Records drawn from a dataset
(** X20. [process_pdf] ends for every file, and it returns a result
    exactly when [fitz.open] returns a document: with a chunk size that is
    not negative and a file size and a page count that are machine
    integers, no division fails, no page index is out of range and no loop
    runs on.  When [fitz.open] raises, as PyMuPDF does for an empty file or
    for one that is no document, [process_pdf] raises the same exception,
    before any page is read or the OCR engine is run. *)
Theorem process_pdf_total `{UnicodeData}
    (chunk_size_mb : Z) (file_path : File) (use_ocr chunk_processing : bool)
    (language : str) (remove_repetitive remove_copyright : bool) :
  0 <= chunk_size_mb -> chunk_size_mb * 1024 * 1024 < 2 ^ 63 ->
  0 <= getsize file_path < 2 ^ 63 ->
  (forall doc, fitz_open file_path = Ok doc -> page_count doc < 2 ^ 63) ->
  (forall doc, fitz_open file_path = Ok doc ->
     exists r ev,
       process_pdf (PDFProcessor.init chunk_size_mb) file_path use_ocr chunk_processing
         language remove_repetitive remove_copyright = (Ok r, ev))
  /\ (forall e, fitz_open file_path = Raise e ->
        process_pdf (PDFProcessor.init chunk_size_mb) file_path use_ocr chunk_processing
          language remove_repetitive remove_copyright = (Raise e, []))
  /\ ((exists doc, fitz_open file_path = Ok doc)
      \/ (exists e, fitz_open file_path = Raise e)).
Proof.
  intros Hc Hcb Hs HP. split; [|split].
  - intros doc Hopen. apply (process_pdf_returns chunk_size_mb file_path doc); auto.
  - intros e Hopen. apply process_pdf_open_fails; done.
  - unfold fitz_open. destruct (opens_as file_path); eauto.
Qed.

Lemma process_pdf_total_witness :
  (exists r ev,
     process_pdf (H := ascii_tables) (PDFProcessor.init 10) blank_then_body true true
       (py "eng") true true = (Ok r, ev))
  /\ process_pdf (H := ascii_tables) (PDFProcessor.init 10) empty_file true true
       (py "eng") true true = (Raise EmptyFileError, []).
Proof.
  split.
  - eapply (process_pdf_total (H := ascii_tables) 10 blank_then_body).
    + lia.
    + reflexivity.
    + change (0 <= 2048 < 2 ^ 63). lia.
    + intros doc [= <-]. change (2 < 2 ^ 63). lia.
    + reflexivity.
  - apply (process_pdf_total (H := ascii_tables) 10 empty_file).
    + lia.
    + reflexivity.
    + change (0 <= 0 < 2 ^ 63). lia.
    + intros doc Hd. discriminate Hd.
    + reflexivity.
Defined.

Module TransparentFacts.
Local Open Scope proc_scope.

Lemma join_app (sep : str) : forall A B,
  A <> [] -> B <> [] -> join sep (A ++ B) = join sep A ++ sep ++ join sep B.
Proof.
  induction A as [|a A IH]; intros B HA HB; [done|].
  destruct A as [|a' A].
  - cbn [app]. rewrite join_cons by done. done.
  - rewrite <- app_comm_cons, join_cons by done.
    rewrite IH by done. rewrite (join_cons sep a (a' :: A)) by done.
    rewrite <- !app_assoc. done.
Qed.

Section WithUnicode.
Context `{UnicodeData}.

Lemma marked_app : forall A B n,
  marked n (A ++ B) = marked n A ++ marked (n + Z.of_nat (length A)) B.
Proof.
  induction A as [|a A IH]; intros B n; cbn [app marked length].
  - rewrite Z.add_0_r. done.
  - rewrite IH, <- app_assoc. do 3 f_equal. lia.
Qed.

---

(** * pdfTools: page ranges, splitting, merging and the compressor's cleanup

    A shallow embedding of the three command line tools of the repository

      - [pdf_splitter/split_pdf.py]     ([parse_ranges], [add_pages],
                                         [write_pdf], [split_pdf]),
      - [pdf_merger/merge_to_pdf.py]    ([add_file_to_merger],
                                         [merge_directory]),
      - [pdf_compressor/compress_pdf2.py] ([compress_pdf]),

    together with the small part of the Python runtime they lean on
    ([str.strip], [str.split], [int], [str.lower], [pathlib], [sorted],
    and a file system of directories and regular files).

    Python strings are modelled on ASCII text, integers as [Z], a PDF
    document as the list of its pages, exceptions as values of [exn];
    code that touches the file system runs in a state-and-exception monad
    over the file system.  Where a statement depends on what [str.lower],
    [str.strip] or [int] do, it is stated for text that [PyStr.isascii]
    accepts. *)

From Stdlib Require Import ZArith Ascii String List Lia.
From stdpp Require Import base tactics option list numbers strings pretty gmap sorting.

#### [What is expected]
What are the lines, exactly as written above, from the line with "- eapply (process_pdf_total" to the line with "Module TransparentFacts.", both included? Output only those.

#### [Exercise answer]
  - eapply (process_pdf_total (H := ascii_tables) 10 blank_then_body).
    + lia.
    + reflexivity.
    + change (0 <= 2048 < 2 ^ 63). lia.
    + intros doc [= <-]. change (2 < 2 ^ 63). lia.
    + reflexivity.
  - apply (process_pdf_total (H := ascii_tables) 10 empty_file).
    + lia.
    + reflexivity.
    + change (0 <= 0 < 2 ^ 63). lia.
    + intros doc Hd. discriminate Hd.
    + reflexivity.
Defined.

Module TransparentFacts.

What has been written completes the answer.